#### The records
==========

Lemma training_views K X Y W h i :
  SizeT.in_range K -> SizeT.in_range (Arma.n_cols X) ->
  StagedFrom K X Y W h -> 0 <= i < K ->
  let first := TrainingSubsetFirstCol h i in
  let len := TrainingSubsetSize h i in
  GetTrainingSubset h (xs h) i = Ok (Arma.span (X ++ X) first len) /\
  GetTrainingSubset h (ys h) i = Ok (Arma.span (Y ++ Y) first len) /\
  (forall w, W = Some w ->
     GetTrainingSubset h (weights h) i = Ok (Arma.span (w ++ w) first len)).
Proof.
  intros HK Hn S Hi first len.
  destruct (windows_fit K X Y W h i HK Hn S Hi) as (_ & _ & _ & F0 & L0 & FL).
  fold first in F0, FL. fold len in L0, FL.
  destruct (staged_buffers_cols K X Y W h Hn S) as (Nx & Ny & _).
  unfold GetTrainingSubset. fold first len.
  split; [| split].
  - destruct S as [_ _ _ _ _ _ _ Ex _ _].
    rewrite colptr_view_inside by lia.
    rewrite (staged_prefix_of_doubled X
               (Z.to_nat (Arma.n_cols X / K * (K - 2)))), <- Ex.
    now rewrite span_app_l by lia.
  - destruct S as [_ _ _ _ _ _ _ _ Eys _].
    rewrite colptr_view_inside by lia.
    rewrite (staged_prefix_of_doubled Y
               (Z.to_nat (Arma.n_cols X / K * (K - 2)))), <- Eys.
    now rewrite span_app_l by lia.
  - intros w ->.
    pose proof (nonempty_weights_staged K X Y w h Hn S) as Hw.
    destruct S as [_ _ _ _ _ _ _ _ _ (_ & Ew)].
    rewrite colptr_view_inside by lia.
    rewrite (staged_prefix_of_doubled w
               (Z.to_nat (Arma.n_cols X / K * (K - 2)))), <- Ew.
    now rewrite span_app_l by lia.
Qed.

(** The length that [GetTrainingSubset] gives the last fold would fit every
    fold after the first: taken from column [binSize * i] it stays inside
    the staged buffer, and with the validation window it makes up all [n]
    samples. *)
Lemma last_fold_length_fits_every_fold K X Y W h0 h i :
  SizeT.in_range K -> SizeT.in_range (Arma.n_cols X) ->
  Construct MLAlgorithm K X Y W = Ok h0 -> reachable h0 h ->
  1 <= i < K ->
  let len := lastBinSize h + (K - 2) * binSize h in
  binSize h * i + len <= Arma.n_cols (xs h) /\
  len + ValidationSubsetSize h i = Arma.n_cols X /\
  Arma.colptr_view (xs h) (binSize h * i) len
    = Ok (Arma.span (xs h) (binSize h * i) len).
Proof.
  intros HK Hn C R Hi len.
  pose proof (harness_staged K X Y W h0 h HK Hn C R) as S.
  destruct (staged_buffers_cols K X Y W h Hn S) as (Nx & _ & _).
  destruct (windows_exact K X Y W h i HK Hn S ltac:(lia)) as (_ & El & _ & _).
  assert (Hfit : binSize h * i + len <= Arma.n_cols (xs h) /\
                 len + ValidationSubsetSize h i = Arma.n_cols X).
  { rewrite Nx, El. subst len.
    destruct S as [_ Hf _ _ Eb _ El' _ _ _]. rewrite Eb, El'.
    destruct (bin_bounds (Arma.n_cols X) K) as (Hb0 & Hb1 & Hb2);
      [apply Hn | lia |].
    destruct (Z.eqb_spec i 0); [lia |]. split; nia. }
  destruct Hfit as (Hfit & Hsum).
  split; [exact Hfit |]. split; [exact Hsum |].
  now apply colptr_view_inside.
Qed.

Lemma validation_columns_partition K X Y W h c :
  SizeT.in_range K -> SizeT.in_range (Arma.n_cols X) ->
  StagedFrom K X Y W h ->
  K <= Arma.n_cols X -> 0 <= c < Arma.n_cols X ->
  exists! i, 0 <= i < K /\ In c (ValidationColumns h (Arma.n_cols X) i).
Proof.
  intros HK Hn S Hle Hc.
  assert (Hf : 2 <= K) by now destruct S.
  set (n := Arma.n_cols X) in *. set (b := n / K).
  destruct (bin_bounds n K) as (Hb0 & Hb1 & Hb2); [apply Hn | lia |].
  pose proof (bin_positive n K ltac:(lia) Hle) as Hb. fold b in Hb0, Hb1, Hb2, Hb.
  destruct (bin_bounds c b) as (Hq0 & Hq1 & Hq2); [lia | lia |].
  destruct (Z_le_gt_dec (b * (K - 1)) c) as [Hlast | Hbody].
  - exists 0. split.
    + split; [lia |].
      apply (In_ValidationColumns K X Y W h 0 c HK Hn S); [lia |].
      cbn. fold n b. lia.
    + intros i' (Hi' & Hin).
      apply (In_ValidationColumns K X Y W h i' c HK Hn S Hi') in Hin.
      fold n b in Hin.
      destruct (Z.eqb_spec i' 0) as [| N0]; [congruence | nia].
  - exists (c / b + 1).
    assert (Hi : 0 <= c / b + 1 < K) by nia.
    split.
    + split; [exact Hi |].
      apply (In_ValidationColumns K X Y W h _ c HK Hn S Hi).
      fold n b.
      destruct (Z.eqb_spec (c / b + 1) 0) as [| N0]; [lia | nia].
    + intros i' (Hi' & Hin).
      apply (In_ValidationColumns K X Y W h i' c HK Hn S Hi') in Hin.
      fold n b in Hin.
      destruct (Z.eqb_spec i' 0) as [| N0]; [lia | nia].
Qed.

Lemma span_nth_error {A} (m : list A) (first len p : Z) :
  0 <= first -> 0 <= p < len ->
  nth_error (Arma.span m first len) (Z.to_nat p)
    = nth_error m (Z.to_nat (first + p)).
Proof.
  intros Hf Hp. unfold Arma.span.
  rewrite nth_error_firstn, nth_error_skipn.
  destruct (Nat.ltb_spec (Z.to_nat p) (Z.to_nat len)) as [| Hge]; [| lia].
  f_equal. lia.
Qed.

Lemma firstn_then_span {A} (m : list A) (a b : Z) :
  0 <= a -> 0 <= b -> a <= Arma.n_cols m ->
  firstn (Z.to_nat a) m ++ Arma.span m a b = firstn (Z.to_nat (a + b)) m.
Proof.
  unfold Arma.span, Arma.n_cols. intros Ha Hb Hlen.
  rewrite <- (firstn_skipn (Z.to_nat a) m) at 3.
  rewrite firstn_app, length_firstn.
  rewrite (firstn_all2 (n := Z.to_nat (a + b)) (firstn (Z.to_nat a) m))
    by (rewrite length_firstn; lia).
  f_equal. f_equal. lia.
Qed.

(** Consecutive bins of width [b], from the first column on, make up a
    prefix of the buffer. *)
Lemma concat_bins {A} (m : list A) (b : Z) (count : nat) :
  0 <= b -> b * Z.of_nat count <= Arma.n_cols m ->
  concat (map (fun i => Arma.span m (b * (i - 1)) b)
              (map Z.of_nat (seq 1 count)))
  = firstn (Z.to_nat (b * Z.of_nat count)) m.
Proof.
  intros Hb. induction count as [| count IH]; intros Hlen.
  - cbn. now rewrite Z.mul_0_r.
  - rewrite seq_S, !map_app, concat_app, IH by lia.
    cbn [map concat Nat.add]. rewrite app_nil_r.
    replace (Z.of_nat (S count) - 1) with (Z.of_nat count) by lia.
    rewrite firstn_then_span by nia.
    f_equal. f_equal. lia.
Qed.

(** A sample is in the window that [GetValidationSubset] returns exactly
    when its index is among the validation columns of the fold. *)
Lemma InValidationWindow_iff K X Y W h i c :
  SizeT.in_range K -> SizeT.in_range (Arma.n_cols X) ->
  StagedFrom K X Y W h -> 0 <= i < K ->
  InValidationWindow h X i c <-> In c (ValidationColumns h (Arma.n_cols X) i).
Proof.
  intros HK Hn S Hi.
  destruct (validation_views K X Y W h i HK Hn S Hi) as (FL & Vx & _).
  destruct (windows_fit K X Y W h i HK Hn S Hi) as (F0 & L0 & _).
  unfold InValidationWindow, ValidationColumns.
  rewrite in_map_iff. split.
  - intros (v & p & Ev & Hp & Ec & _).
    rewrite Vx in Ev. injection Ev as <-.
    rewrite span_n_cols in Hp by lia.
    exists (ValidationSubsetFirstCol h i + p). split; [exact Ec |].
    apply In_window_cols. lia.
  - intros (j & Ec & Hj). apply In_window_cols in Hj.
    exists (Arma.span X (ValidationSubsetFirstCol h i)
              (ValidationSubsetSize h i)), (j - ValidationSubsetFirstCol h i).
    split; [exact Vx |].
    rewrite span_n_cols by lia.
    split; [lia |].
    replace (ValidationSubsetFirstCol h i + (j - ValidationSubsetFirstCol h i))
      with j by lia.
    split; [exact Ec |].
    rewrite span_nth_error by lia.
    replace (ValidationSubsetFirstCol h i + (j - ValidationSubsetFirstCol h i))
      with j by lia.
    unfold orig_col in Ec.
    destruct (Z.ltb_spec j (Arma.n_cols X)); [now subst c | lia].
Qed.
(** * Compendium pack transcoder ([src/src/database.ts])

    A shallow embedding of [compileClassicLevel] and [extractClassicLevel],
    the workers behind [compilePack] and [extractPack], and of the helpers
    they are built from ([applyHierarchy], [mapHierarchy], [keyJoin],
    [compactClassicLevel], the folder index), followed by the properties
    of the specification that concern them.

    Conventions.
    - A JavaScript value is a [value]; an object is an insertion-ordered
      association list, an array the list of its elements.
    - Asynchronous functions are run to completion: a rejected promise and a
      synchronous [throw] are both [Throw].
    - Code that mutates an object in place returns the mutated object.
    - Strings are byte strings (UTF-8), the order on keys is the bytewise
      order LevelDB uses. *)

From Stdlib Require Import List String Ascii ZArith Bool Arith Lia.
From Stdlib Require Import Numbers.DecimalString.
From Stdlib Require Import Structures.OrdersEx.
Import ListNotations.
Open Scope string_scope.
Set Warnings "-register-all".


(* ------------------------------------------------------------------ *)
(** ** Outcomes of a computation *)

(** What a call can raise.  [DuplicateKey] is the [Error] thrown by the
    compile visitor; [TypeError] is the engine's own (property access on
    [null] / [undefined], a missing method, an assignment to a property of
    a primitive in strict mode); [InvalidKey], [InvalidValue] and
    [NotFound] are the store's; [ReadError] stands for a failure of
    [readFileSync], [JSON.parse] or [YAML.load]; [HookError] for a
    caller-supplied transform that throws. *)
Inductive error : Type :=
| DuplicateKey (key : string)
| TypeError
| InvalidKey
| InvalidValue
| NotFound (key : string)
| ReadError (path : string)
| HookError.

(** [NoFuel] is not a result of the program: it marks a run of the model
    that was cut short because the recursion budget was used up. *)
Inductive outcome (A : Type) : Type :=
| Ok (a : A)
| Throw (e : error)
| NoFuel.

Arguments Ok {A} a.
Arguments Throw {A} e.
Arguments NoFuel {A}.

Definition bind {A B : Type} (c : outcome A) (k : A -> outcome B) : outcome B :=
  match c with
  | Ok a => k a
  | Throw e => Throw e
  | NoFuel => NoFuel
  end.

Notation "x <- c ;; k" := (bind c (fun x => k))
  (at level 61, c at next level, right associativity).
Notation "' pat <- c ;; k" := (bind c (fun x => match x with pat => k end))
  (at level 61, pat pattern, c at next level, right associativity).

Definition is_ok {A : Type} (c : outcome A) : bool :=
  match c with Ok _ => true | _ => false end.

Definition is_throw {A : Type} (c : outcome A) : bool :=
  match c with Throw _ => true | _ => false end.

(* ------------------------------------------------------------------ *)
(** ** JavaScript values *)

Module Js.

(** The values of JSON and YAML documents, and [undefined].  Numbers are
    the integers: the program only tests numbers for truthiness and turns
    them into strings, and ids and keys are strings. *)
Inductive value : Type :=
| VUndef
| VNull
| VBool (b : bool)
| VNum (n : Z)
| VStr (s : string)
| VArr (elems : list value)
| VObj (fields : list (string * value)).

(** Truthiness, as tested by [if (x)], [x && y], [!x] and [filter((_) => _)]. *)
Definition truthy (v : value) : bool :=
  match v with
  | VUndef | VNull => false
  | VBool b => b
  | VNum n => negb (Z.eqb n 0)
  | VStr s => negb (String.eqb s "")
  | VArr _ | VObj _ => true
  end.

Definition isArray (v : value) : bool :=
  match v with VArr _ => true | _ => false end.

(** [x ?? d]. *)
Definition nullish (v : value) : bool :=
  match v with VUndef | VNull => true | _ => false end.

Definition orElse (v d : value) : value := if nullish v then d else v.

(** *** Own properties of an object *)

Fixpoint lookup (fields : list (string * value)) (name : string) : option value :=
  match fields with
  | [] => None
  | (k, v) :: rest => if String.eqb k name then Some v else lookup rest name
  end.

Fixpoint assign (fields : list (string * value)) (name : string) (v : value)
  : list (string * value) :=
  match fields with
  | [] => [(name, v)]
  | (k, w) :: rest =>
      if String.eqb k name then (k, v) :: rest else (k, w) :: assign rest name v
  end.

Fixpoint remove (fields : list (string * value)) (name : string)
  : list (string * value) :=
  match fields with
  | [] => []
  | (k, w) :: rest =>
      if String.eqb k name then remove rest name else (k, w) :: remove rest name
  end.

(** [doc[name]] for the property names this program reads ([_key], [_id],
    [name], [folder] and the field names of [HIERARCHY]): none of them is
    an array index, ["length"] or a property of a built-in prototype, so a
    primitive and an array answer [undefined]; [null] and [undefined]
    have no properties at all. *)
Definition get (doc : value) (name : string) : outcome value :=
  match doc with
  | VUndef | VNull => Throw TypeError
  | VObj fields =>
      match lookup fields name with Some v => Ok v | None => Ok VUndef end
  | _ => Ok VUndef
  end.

==========

#### Prompt
Every line of the entries above that contains the word "InvalidKey" must be tallied, and the number alone reported.

#### Solved exercise
2